### Source records

++++++++++

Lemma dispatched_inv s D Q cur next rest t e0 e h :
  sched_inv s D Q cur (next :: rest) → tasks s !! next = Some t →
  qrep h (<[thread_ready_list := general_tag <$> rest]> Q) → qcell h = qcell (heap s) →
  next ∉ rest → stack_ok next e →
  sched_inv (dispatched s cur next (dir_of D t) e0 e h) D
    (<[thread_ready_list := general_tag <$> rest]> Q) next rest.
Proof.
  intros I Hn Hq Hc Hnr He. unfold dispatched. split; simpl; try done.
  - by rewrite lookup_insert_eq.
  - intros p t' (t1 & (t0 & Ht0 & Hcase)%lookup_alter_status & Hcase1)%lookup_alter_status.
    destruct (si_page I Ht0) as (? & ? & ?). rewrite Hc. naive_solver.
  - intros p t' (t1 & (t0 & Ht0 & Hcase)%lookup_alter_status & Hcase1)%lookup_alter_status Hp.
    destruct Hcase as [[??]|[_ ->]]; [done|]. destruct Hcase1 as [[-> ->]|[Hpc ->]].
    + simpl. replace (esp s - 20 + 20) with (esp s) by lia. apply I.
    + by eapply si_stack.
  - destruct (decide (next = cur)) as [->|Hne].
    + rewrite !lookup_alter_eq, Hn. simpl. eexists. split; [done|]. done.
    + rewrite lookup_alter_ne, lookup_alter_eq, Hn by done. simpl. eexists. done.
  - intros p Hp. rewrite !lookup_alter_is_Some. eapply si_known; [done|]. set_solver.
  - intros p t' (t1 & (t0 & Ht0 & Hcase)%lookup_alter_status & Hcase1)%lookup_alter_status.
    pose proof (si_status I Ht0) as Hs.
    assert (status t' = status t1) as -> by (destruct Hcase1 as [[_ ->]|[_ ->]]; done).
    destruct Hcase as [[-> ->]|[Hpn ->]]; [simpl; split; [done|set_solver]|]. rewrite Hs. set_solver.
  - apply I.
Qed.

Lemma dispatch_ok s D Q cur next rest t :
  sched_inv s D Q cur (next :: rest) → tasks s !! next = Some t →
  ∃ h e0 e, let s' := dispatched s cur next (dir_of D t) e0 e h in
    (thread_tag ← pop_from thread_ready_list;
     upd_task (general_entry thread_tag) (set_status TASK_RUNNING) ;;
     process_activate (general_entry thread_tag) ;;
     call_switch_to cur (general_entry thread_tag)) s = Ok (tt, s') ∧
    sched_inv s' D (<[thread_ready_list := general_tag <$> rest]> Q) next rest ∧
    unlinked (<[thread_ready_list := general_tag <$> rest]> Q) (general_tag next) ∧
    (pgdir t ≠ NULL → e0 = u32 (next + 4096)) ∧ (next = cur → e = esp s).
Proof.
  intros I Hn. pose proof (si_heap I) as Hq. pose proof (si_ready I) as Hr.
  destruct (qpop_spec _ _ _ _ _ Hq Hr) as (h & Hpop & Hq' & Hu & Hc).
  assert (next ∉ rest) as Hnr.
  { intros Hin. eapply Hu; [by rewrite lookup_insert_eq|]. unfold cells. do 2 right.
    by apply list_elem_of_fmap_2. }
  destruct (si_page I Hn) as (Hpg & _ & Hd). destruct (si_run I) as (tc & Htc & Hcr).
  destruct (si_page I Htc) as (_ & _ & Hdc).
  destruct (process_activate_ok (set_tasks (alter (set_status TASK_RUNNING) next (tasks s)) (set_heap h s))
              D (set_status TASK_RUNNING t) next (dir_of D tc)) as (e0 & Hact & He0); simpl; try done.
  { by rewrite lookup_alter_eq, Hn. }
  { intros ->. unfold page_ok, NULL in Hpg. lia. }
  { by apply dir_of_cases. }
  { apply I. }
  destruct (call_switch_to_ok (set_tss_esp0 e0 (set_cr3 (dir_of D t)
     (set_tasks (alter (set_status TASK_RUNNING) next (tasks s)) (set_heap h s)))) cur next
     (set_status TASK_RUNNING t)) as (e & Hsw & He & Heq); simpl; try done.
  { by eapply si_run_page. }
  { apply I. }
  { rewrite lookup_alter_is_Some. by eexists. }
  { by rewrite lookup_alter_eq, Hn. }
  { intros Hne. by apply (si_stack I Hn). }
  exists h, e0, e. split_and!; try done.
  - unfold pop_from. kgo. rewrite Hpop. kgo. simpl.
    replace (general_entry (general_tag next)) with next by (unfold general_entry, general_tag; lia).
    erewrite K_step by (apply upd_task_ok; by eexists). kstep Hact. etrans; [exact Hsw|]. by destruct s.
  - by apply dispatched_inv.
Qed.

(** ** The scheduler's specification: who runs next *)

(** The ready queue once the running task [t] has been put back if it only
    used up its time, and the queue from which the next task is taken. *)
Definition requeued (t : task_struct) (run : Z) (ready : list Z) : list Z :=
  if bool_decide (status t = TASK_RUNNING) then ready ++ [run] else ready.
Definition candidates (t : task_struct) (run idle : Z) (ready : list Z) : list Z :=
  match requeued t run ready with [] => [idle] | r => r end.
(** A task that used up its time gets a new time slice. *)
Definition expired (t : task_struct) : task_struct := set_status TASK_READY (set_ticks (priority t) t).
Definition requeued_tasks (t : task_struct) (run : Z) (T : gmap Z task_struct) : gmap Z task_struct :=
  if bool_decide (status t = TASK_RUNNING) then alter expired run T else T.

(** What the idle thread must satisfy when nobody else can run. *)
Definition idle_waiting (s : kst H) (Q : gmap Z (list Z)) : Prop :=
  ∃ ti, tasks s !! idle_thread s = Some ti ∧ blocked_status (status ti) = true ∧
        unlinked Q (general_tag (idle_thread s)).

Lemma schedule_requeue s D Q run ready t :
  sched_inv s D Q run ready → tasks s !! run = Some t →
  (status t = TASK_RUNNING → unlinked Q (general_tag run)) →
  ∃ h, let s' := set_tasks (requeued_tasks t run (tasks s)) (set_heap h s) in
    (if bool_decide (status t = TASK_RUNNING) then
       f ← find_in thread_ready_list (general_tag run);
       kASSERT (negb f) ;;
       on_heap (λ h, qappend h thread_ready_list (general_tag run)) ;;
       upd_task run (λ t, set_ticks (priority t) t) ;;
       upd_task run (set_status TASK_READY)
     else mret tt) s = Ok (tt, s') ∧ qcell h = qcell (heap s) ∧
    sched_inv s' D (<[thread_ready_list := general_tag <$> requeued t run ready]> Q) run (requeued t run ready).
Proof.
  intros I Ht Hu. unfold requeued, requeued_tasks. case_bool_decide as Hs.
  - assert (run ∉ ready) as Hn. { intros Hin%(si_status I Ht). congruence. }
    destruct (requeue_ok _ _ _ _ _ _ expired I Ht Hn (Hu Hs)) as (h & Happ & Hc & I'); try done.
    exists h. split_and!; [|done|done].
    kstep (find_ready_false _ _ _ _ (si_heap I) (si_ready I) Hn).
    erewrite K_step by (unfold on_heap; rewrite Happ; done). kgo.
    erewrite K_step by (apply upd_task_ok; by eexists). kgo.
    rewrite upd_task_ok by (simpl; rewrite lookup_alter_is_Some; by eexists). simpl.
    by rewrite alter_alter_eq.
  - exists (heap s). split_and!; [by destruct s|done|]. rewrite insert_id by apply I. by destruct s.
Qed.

++++++++++

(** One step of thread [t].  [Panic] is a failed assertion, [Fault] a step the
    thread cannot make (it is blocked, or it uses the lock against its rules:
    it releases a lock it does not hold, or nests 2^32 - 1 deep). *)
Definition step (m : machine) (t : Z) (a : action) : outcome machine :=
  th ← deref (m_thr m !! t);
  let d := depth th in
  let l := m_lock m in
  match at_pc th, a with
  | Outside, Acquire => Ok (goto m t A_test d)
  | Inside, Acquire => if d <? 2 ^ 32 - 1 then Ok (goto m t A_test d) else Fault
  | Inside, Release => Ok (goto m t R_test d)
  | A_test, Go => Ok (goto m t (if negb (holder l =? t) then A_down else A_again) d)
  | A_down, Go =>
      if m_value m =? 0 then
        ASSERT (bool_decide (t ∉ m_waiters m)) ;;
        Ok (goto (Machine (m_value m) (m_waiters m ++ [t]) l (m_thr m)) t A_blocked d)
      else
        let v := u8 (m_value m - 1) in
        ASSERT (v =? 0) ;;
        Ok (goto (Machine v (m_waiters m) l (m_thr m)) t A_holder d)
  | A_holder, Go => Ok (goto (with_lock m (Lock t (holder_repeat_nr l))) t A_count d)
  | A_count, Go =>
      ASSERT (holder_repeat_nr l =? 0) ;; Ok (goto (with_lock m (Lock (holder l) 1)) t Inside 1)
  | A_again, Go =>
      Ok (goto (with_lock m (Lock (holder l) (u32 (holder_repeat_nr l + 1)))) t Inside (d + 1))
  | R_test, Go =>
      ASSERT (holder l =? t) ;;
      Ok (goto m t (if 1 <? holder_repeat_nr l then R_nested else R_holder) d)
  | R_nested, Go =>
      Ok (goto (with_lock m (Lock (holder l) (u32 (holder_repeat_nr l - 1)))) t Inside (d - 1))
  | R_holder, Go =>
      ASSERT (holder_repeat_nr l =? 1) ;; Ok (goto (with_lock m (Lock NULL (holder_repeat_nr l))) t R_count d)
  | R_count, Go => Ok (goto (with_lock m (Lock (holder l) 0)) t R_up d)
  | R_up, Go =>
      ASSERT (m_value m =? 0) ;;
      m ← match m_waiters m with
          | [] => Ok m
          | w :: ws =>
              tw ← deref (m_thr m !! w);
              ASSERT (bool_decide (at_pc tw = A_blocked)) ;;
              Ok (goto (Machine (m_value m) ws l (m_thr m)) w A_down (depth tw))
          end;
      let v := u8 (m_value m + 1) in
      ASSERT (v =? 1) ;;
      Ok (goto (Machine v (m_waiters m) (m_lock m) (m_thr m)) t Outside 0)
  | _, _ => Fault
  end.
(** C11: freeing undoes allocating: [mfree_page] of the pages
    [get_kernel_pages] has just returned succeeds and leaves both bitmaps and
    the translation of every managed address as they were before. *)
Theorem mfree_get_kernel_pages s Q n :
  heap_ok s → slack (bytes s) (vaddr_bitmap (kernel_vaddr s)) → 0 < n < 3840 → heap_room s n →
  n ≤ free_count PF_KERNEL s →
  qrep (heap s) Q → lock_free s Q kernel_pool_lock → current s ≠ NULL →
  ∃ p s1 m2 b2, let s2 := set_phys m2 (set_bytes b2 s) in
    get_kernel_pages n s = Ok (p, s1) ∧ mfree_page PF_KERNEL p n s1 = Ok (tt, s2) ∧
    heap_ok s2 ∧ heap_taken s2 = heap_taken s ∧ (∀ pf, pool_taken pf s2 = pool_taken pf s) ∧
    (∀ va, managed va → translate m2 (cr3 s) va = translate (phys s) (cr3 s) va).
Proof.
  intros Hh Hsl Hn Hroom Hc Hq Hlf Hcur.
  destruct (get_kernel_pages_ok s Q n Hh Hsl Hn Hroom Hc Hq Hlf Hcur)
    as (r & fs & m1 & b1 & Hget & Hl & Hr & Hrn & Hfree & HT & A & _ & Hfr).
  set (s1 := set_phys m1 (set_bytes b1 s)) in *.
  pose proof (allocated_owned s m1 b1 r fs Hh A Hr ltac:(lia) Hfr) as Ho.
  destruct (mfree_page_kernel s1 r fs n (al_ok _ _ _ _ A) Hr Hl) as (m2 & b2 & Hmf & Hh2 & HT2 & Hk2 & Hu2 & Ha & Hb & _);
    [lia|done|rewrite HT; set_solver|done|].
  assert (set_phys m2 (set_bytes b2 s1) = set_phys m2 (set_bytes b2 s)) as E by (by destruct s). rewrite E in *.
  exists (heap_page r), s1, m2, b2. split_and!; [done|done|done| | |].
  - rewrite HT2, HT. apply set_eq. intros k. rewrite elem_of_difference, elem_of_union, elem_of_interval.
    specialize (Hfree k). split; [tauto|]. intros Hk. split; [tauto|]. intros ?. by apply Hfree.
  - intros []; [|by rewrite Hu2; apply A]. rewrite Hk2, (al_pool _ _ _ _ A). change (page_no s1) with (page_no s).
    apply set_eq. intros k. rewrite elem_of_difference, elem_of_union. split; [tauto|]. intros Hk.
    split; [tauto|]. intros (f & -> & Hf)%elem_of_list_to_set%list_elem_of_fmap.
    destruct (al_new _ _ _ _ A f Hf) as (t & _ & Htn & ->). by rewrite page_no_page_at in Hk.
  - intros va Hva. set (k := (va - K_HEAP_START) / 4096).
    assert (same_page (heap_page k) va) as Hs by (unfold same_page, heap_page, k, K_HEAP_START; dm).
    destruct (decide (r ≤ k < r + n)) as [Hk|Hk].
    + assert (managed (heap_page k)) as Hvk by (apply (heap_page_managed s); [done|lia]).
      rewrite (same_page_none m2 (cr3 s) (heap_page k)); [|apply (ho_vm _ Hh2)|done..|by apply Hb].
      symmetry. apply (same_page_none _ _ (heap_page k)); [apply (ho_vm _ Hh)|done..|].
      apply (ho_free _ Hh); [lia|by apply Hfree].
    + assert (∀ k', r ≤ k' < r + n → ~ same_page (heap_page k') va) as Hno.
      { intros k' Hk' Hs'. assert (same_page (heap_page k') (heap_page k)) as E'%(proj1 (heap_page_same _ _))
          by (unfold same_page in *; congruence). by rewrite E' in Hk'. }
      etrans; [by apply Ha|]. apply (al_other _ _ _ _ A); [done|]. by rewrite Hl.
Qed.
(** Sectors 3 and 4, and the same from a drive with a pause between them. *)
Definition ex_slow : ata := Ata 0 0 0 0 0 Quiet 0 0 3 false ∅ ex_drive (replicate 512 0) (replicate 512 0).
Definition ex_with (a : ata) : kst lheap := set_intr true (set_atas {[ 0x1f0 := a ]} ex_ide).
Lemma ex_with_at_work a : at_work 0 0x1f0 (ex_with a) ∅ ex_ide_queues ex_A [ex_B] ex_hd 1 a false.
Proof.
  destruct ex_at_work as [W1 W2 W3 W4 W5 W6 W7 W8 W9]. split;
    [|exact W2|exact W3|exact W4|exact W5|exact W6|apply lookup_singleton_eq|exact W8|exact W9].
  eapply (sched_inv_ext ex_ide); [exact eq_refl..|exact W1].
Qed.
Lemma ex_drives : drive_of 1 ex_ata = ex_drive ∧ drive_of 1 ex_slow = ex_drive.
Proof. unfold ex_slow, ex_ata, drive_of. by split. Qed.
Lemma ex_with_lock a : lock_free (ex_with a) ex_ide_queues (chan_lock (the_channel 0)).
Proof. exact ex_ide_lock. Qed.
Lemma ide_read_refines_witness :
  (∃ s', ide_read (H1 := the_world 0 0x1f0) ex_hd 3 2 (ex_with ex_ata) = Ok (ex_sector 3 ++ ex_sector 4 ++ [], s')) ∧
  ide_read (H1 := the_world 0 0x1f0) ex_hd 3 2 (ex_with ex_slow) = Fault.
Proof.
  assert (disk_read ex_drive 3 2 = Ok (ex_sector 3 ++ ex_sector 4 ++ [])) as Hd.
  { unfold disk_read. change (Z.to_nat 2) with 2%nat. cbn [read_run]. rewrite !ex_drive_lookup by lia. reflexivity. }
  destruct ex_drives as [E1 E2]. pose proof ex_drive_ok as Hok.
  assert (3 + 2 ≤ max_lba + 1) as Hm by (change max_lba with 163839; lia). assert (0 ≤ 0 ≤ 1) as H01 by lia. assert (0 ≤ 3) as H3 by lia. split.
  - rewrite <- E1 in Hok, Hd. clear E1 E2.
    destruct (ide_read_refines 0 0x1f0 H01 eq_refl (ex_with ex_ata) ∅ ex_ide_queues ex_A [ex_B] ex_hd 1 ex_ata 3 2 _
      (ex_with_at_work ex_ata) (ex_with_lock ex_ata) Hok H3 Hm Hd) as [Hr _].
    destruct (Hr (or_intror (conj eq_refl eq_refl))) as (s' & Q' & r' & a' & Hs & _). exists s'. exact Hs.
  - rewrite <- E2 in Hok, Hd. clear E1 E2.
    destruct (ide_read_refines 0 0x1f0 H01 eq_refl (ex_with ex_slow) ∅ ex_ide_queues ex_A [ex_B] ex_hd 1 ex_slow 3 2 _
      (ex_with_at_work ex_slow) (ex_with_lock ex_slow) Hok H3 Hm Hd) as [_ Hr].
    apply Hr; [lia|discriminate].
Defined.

++++++++++

### Work item
Copy out each line of the listing where the string "simpl" appears.

### Output of the exercise
  intros I Hn Hq Hc Hnr He. unfold dispatched. split; simpl; try done.
    + simpl. replace (esp s - 20 + 20) with (esp s) by lia. apply I.
    + rewrite !lookup_alter_eq, Hn. simpl. eexists. split; [done|]. done.
    + rewrite lookup_alter_ne, lookup_alter_eq, Hn by done. simpl. eexists. done.
    destruct Hcase as [[-> ->]|[Hpn ->]]; [simpl; split; [done|set_solver]|]. rewrite Hs. set_solver.
              D (set_status TASK_RUNNING t) next (dir_of D tc)) as (e0 & Hact & He0); simpl; try done.
     (set_status TASK_RUNNING t)) as (e & Hsw & He & Heq); simpl; try done.
  - unfold pop_from. kgo. rewrite Hpop. kgo. simpl.
    rewrite upd_task_ok by (simpl; rewrite lookup_alter_is_Some; by eexists). simpl.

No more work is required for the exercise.